#### Provided data
════════
(** * G8SMovielib: the hybrid taste-profile recommender

    A shallow embedding of [MovieRecommender] (the recommender module),
    of [User.getRecommendations] with the [topGenre] of [User.getStats],
    and of the choice of suggestions in [showRecommendations] (app.js),
    together with the properties the specification states about them.

    Conventions of the embedding.
    - JavaScript numbers that carry weights, ratings and scores are real
      numbers ([R]): the rounding of IEEE doubles is not modelled.
      Counters and indices are [nat], integer results are [Z].
      [cosineSimilarity] is given a second time on binary64 doubles
      ([Binary64.cosineSimilarity]), for what rounding does to its result.
    - A JavaScript object used as a dictionary is an association list in
      insertion order, [obj A].  Every key the recommender writes contains
      a colon, so no key is an array index or a property of
      [Object.prototype], and [Object.keys] / [Object.entries] enumerate in
      insertion order.
    - Strings are [string]; a missing field is the empty string; [trim]
      and [toLowerCase] act on the ASCII range.
    - Methods that read or write [this] are computations of the state monad
      [M] over the record [engine]; the [async] methods run in the state
      monad [G], which also threads the log of the requests sent to the
      remote service, whose answers are a parameter.
    - [Math.random()] is a parameter of the methods that call it.
    - Console output, the URL of the service and the rendering of messages
      are left out; a message is kept as its template and arguments. *)

From Stdlib Require Import Reals Lra Lia List String Ascii ZArith Bool.
From Stdlib Require Import DecimalString.
From Stdlib Require Floats.
Import ListNotations.

Local Open Scope string_scope.
Local Open Scope list_scope.

(** ** Strings *)

Module Str.

Definition is_space (c : ascii) : bool :=
  let n := nat_of_ascii c in
  ((9 <=? n) && (n <=? 13) || (n =? 32))%nat.

Definition lower_ascii (c : ascii) : ascii :=
  let n := nat_of_ascii c in
  if ((65 <=? n) && (n <=? 90))%nat then ascii_of_nat (n + 32) else c.

(** [s.toLowerCase()] *)
Fixpoint toLowerCase (s : string) : string :=
  match s with
  | EmptyString => EmptyString
  | String c r => String (lower_ascii c) (toLowerCase r)
  end.

Fixpoint trimStart (s : string) : string :=
  match s with
  | EmptyString => EmptyString
  | String c r => if is_space c then trimStart r else s
  end.

Fixpoint rev (s : string) : string :=
  match s with
  | EmptyString => EmptyString
  | String c r => rev r ++ String c EmptyString
  end.

Definition trimEnd (s : string) : string := rev (trimStart (rev s)).

(** [s.trim()] *)
Definition trim (s : string) : string := trimEnd (trimStart s).

(** [s.split(sep)] for a one-character separator: never the empty list. *)
Fixpoint split (sep : ascii) (s : string) : list string :=
  match s with
  | EmptyString => [EmptyString]
  | String c r =>
      if Ascii.eqb c sep then EmptyString :: split sep r
      else match split sep r with
           | [] => [String c EmptyString]
           | h :: t => String c h :: t
           end
  end.

(** A string is truthy when it is not empty. *)
Definition truthy (s : string) : bool :=
  match s with EmptyString => false | _ => true end.

Definition digit_val (c : ascii) : option Z :=
  let n := nat_of_ascii c in
  if ((48 <=? n) && (n <=? 57))%nat then Some (Z.of_nat (n - 48)) else None.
════════
#### Work instructions
Please output exactly the lines between the one holding "- Console output, the" and the one holding "(** [s.split(sep)] for" in the records above, inclusive, and nothing more.

#### Exercise response
    - Console output, the URL of the service and the rendering of messages
      are left out; a message is kept as its template and arguments. *)

From Stdlib Require Import Reals Lra Lia List String Ascii ZArith Bool.
From Stdlib Require Import DecimalString.
From Stdlib Require Floats.
Import ListNotations.

Local Open Scope string_scope.
Local Open Scope list_scope.

(** ** Strings *)

Module Str.

Definition is_space (c : ascii) : bool :=
  let n := nat_of_ascii c in
  ((9 <=? n) && (n <=? 13) || (n =? 32))%nat.

Definition lower_ascii (c : ascii) : ascii :=
  let n := nat_of_ascii c in
  if ((65 <=? n) && (n <=? 90))%nat then ascii_of_nat (n + 32) else c.

(** [s.toLowerCase()] *)
Fixpoint toLowerCase (s : string) : string :=
  match s with
  | EmptyString => EmptyString
  | String c r => String (lower_ascii c) (toLowerCase r)
  end.

Fixpoint trimStart (s : string) : string :=
  match s with
  | EmptyString => EmptyString
  | String c r => if is_space c then trimStart r else s
  end.

Fixpoint rev (s : string) : string :=
  match s with
  | EmptyString => EmptyString
  | String c r => rev r ++ String c EmptyString
  end.

Definition trimEnd (s : string) : string := rev (trimStart (rev s)).

(** [s.trim()] *)
Definition trim (s : string) : string := trimEnd (trimStart s).

(** [s.split(sep)] for a one-character separator: never the empty list. *)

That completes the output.